▶ [Your goal] Find the line with "Thread (tid s) v" and the line with "Thread (tid s) (status s) (name s) (stack s) v" in the entries below; output exactly those two lines, every line between them, and no others.
** Opening Information shown block **
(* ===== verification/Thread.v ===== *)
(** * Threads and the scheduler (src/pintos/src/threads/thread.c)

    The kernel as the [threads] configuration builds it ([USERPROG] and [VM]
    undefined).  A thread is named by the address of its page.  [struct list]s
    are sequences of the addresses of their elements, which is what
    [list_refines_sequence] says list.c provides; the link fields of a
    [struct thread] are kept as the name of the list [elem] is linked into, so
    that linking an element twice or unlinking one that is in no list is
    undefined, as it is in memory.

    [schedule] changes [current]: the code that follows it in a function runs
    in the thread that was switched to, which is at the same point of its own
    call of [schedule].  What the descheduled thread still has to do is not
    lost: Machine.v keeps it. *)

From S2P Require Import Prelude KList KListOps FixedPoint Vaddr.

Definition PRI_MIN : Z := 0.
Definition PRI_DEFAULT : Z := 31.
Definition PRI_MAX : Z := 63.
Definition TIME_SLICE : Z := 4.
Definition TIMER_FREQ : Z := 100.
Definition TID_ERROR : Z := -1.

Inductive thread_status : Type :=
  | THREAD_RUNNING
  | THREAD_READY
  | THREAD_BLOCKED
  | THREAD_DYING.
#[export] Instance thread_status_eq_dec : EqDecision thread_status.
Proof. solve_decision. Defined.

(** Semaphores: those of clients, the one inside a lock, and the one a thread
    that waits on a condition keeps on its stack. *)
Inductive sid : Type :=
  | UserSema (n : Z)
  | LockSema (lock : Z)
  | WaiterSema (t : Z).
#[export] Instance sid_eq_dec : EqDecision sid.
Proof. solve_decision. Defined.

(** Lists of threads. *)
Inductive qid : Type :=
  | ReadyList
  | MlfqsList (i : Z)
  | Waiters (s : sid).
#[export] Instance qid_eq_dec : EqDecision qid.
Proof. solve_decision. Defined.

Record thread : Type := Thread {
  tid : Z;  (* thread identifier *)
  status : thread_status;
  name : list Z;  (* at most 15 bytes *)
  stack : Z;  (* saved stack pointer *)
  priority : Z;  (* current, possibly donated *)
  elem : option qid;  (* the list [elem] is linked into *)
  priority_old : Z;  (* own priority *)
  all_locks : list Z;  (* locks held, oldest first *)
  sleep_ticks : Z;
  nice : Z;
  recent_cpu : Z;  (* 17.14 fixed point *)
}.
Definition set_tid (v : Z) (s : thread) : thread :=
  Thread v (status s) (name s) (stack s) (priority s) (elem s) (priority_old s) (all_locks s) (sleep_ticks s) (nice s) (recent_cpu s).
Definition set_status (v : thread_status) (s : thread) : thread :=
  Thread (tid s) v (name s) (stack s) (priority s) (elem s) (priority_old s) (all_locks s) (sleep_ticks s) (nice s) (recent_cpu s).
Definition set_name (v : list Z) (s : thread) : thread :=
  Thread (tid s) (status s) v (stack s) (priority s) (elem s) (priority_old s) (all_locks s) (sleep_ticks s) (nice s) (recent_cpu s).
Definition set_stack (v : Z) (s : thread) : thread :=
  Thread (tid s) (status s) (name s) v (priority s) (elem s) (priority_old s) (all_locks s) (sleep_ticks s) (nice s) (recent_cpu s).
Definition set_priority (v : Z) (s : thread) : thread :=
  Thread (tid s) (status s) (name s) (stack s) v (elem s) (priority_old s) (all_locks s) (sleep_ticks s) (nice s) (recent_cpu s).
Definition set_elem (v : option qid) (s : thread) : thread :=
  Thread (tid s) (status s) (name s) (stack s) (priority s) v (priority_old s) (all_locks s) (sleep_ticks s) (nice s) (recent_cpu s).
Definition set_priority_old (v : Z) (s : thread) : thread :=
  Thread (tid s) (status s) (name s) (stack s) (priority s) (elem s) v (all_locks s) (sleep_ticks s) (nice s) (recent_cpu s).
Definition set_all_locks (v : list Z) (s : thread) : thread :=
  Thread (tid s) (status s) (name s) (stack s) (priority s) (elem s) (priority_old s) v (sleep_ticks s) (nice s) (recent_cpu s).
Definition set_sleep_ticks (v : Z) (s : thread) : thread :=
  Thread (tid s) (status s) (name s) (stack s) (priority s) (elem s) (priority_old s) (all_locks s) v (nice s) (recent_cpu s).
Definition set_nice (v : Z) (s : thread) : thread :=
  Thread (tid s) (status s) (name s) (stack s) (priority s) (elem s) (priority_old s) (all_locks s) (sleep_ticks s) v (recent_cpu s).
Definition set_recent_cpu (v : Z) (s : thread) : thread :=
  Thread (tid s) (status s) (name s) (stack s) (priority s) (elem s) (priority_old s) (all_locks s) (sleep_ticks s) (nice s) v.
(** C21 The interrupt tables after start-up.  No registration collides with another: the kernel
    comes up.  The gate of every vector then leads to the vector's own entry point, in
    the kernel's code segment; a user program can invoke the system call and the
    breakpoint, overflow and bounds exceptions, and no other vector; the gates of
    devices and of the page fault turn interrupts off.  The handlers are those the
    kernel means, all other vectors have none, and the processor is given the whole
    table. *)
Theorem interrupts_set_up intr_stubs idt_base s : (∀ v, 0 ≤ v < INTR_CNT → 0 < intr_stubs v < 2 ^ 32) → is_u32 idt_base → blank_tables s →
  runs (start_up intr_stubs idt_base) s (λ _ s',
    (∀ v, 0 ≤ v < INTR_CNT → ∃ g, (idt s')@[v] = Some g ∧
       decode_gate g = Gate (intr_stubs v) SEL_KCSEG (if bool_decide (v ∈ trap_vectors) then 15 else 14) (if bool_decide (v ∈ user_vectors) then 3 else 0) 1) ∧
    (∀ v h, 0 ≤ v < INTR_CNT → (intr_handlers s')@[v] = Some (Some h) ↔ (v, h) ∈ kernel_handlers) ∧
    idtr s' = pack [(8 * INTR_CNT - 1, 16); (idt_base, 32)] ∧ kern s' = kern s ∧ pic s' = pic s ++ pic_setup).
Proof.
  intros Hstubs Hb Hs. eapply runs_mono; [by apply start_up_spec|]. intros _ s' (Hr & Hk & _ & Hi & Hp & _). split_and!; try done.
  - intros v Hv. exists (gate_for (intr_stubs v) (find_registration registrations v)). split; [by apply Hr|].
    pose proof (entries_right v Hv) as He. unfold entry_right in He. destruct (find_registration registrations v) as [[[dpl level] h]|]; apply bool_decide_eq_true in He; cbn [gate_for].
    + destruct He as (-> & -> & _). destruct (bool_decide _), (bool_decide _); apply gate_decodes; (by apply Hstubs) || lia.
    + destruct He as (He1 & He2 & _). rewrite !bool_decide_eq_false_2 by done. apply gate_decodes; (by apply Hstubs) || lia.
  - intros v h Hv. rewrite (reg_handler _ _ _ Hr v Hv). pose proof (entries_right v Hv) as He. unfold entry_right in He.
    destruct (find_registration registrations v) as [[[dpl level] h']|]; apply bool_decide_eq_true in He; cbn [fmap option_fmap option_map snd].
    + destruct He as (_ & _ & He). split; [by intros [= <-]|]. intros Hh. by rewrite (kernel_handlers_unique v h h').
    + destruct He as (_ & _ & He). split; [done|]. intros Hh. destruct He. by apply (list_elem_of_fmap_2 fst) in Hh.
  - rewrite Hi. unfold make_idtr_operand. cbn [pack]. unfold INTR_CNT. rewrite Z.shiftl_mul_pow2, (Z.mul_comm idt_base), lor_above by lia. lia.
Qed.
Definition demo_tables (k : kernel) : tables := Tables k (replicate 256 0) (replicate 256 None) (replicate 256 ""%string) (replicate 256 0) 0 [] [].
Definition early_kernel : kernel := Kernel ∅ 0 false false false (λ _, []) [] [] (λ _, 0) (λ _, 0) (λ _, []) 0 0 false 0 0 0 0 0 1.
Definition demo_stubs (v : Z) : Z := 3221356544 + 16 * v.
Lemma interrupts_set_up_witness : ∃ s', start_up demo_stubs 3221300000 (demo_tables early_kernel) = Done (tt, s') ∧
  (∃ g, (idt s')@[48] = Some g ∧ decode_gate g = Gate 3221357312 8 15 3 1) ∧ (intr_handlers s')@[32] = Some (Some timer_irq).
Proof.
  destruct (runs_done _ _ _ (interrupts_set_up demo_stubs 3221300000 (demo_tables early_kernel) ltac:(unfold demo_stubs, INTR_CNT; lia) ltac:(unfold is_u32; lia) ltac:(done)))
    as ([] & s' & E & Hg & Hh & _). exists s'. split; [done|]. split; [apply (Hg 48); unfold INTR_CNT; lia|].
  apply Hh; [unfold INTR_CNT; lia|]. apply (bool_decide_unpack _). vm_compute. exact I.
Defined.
** Closing Information shown block **
▶ [Result for this exercise]
  Thread (tid s) v (name s) (stack s) (priority s) (elem s) (priority_old s) (all_locks s) (sleep_ticks s) (nice s) (recent_cpu s).
Definition set_name (v : list Z) (s : thread) : thread :=
  Thread (tid s) (status s) v (stack s) (priority s) (elem s) (priority_old s) (all_locks s) (sleep_ticks s) (nice s) (recent_cpu s).
Definition set_stack (v : Z) (s : thread) : thread :=
  Thread (tid s) (status s) (name s) v (priority s) (elem s) (priority_old s) (all_locks s) (sleep_ticks s) (nice s) (recent_cpu s).
Definition set_priority (v : Z) (s : thread) : thread :=
  Thread (tid s) (status s) (name s) (stack s) v (elem s) (priority_old s) (all_locks s) (sleep_ticks s) (nice s) (recent_cpu s).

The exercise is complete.